Contexte de parution : Les Fils de l'Invention







Si les enfants jouent aux indiens et aux cow-boys, Jimmy Carl Black est un indien qui joue aux cow-boys et aux enfants. Pas plus légère, pas plus ingénue que sa batterie lourde et massive, qui appuie l’extase free des Mothers of Invention et la recadre dans le sens du blues le plus viscéral. Pas plus enivrante et caressante que sa voix grommeleuse de crooner texan sur « Harder than Your Husband » ou les reprises de « You’re so Fine » et « Those Lonely, Lonely Nights » dans le concert inédit de 1975 à El Paso (sa ville natale) où il réapparaît, tel le shité du Nô, pour détourner la musique de son employeur vers les terres les plus intimes du Project/Object. Ses sarcasmes rythment la mélodie de ses tambours. Son beau visage à la Gébé et son sourire chinois sont gravés à jamais dans la mémoire des mélomanes.

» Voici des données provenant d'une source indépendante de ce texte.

Lemma walk_forward_short_series_witness :
  WalkForward.walk_forward_metrics
    unit (fun _ _ => inl WalkForward.ImportError)
    (fun _ _ _ _ => inl WalkForward.ValueError)
    (repeat tt 150) 1 (WalkForward.mkWaveOptions 1 0 1 256 5000 50 0.7)
    3 200 []
  = inr WalkForward.empty_result.
Proof.
  apply walk_forward_short_series. simpl. lia.
Defined.

(** ** The ranker *)

Section RankFacts.
Import Rank.

Lemma in_sample_returns m :
  sharpe_in_range m -> exists v, in_sample m = Some v /\ 0 < v < 1.
Proof.
  intros Hsh. unfold in_sample.
  set (ret := Rmax 0 (_get (bt_totalret m))).
  set (mdd := Rmax 0 (_get (bt_mdd m))).
  set (pf := capped_pf (_get_x (bt_pf m))).
  assert (0 <= ret) by (subst ret; apply Rmax_l).
  assert (0 <= mdd) by (subst mdd; apply Rmax_l).
  assert (0 <= pf) as Hpf.
  { subst pf. unfold capped_pf. destruct (_get_x (bt_pf m)) as [r|]; [|lra].
    pose proof (Rmax_l 0 r). unfold Rmin. destruct (Rle_dec (Rmax 0 r) 40); lra. }
  assert (0 < exp (- 2 * ret) <= 1) as Hret.
  { split; [apply exp_pos|]. rewrite <- exp_0.
    destruct (Req_dec ret 0) as [->|Hne].
    - rewrite Rmult_0_r. lra.
    - left. apply exp_increasing. lra. }
  assert (0 < exp (- 0.15 * pf) <= 1) as Hpfe.
  { split; [apply exp_pos|]. rewrite <- exp_0.
    destruct (Req_dec pf 0) as [->|Hne].
    - rewrite Rmult_0_r. lra.
    - left. apply exp_increasing. lra. }
  assert (0 < 1 / (1 + 10 * mdd) <= 1) as Hmdd.
  { assert (0 < / (1 + 10 * mdd)) by (apply Rinv_0_lt_compat; lra).
    assert ((1 + 10 * mdd) * / (1 + 10 * mdd) = 1) by (apply Rinv_r; lra).
    unfold Rdiv. split; nra. }
  rewrite (py_exp_returns (- 2 * ret)) by (unfold exp_max; lra).
  cbn [obind].
  rewrite (py_exp_returns (- 0.15 * pf)) by (unfold exp_max; lra).
  cbn [obind].
  assert (exists sq, squash_sharpe (_get_x (bt_sharpe m)) = Some sq
                     /\ 0 < sq <= 1) as (sq & -> & Hsq).
  { unfold squash_sharpe, sharpe_in_range in *.
    destruct (_get_x (bt_sharpe m)) as [r|].
    - rewrite (py_exp_returns _ Hsh). cbn [obind].
      eexists. split; [reflexivity|].
      pose proof (logistic_shape_range (- 1.2 * r)). lra.
    - eexists. split; [reflexivity|]. rewrite Rplus_0_r. lra. }
  cbn [obind]. eexists. split; [reflexivity|]. lra.
Qed.

Lemma in_sample_raises m : ~ sharpe_in_range m -> in_sample m = None.
Proof.
  intros Hsh. unfold in_sample.
  assert (0 <= Rmax 0 (_get (bt_totalret m))) by apply Rmax_l.
  assert (0 <= capped_pf (_get_x (bt_pf m))) as Hpf.
  { unfold capped_pf. destruct (_get_x (bt_pf m)) as [r|]; [|lra].
    pose proof (Rmax_l 0 r). unfold Rmin. destruct (Rle_dec (Rmax 0 r) 40); lra. }
  rewrite (py_exp_returns (- 2 * _)) by (unfold exp_max; lra).
  cbn [obind].
  rewrite (py_exp_returns (- 0.15 * _)) by (unfold exp_max; lra).
  cbn [obind].
  unfold squash_sharpe, sharpe_in_range in *.
  destruct (_get_x (bt_sharpe m)) as [r|]; [|exfalso; apply Hsh; exact I].
  rewrite py_exp_raises by (unfold exp_max; lra). reflexivity.
Qed.

Lemma composite_score_returns m w :
  sharpe_in_range m ->
  exists sc, composite_score m w = Some sc /\ 0 <= sc <= 1
             /\ (wf_score m = None -> in_sample m = Some sc /\ 0 < sc < 1).
Proof.
  intros Hsh. unfold composite_score.
  destruct (in_sample_returns m Hsh) as (v & -> & Hv). cbn [obind].
  destruct (wf_score m) as [wf|].
  - eexists. split; [reflexivity|]. split; [|discriminate].
    assert (0 <= Rmax 0 (Rmin 1 wf) <= 1) as Hwf.
    { pose proof (Rmax_l 0 (Rmin 1 wf)). pose proof (Rmin_l 1 wf).
      unfold Rmax in *. destruct (Rle_dec 0 (Rmin 1 wf)); lra. }
    assert (0 <= Rmax 0 (Rmin 1 w) <= 1) as Hw.
    { pose proof (Rmax_l 0 (Rmin 1 w)). pose proof (Rmin_l 1 w).
      unfold Rmax in *. destruct (Rle_dec 0 (Rmin 1 w)); lra. }
    nra.
  - exists v. split; [reflexivity|]. split; [lra|].
    intros _. split; [reflexivity | exact Hv].
Qed.

Lemma composite_score_raises m w :
  ~ sharpe_in_range m -> composite_score m w = None.
Proof.
  intros Hsh. unfold composite_score. rewrite (in_sample_raises m Hsh).
  reflexivity.
Qed.

Lemma score_items_returns w results :
  Forall (fun r => sharpe_in_range (snd r)) results ->
  exists items,
    score_items results w = Some items
    /\ length items = length results
    /\ Forall (fun it =>
                 In (symbol it, timeframe it, meta it) results
                 /\ composite_score (meta it) w = Some (score it)) items.
Proof.
  induction 1 as [|[[sym tf] m] rest Hm _ IH].
  - exists []. repeat split; constructor.
  - destruct IH as (items & Hitems & Hlen & Hall).
    destruct (composite_score_returns m w Hm) as (sc & Hsc & _).
    cbn [score_items]. rewrite Hsc. cbn [obind]. rewrite Hitems. cbn [obind].
    eexists. split; [reflexivity|]. split; [simpl; now rewrite Hlen|].
    constructor.
    + split; [left; reflexivity | exact Hsc].
    + refine (Forall_impl _ _ Hall). intros it [Hin Hit].
      split; [right; exact Hin | exact Hit].
Qed.

Lemma score_items_raises w results :
  Exists (fun r => ~ sharpe_in_range (snd r)) results ->
  score_items results w = None.
Proof.
  induction 1 as [[[sym tf] m] rest Hm|[[sym tf] m] rest _ IH];
    cbn [score_items].
  - rewrite (composite_score_raises m w Hm). reflexivity.
  - rewrite IH. destruct (composite_score m w); reflexivity.
Qed.
End RankFacts.

(** X18: [composite_score] raises [OverflowError] exactly for the jobs
    whose Sharpe-like ratio is so negative that [-1.2 * bt_sharpe]
    exceeds 709.782712893384; for every other job metadata and every
    out-of-sample weight it returns a score between 0 and 1, and
    without a walk-forward score that is the in-sample score, which
    lies strictly between 0 and 1. *)
Theorem composite_score_unit_range :
  forall (m : Rank.JobMeta) (oos_weight : R),
    (sharpe_in_range m ->
     exists sc,
       Rank.composite_score m oos_weight = Some sc
       /\ 0 <= sc <= 1
       /\ (Rank.wf_score m = None ->
           Rank.in_sample m = Some sc /\ 0 < sc < 1))
    /\ (~ sharpe_in_range m -> Rank.composite_score m oos_weight = None).
Proof.
  intros m w. split.
  - apply composite_score_returns.
  - apply composite_score_raises.
Qed.

Lemma composite_score_unit_range_witness :
  (exists sc,
      Rank.composite_score
        (Rank.mkJobMeta (Some 0.2) (Some 0.1) (Some PInf) (Some (Fin 1)) None)
        0.6 = Some sc
      /\ 0 <= sc <= 1)
  /\ Rank.composite_score
       (Rank.mkJobMeta None None None (Some (Fin (-600))) None) 0.6 = None.
Proof.
  split.
  - destruct (proj1 (composite_score_unit_range
                       (Rank.mkJobMeta (Some 0.2) (Some 0.1) (Some PInf)
                                       (Some (Fin 1)) None) 0.6))
      as (sc & Hsc & Hrange & _).
    + unfold sharpe_in_range. simpl. lra.
    + exists sc. split; assumption.
  - apply (proj2 (composite_score_unit_range
                    (Rank.mkJobMeta None None None (Some (Fin (-600))) None)
                    0.6)).
    unfold sharpe_in_range. simpl. lra.
Defined.

(** X19: when no job's Sharpe-like ratio is out of range
    [rank_results] returns at most [max(0, top)] items, by
    non-increasing score; each is an input job carrying its composite
    score; and when [top] is at least the number of jobs all of them
    are returned.  When some job's ratio is out of range, the call
    raises the [OverflowError] of that job's score. *)
Theorem rank_results_sorted_top :
  forall (results : list (string * string * Rank.JobMeta)) (top : Z)
         (oos_weight : R),
    (Forall (fun r => sharpe_in_range (snd r)) results ->
     exists out,
       Rank.rank_results results top oos_weight = Some out
       /\ (Z.of_nat (length out) <= Z.max 0 top)%Z
       /\ StronglySorted (key_desc Rank.score) out
       /\ Forall (fun it =>
                    In (Rank.symbol it, Rank.timeframe it, Rank.meta it) results
                    /\ Rank.composite_score (Rank.meta it) oos_weight
                       = Some (Rank.score it))
                 out
       /\ ((Z.of_nat (length results) <= top)%Z ->
           length out = length results))
    /\ (Exists (fun r => ~ sharpe_in_range (snd r)) results ->
        Rank.rank_results results top oos_weight = None).
Proof.
  intros results top w. unfold Rank.rank_results. split.
  - intros Hok.
    destruct (score_items_returns w results Hok) as (items & -> & Hlen & Hall).
    cbn [obind]. eexists. split; [reflexivity|].
    split; [apply py_prefix_nonneg_length; lia|].
    split; [apply py_prefix_sorted, sort_desc_sorted|].
    split; [apply py_prefix_Forall, sort_desc_Forall; exact Hall|].
    intros Htop. unfold py_prefix.
    destruct (Z.ltb_spec (Z.max 0 top) 0); [lia|].
    rewrite length_firstn, sort_desc_length, Hlen. lia.
  - intros Hbad. rewrite (score_items_raises w results Hbad). reflexivity.
Qed.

Qu’il remonte les bretelles du diable parce qu’il n’a pas un accent anglais ou qu’il peste après Zappa parce qu’ils n’ont joué qu’un pauvre concert dans le mois et qu’il a une famille à nourrir, la présence physique et spirituelle de Jimmy Carl Black est si profondément familière aux auditeurs de la plus belle musique du monde qu’il a atteint la dimension d’un personnage de Shakespeare : un guerrier perdu ou un roi revenant. Il est si essentiel à la musique de Frank Zappa que c’est le premier à l’avoir suivi de l’autre côté de la vie, c’est-à-dire dans l’éternité de sa musique enregistrée : une des images les plus nettes et les plus belles que nous puissions connaître du paradis. 

Avec une bière dans chaque main, un boa fuschia et une perruque Jimi Hendrix sur la tête, Jimmy Carl Black chasse les groupies pour toujours, dans la salle du Festival Hall où la musique n’a pas de fin.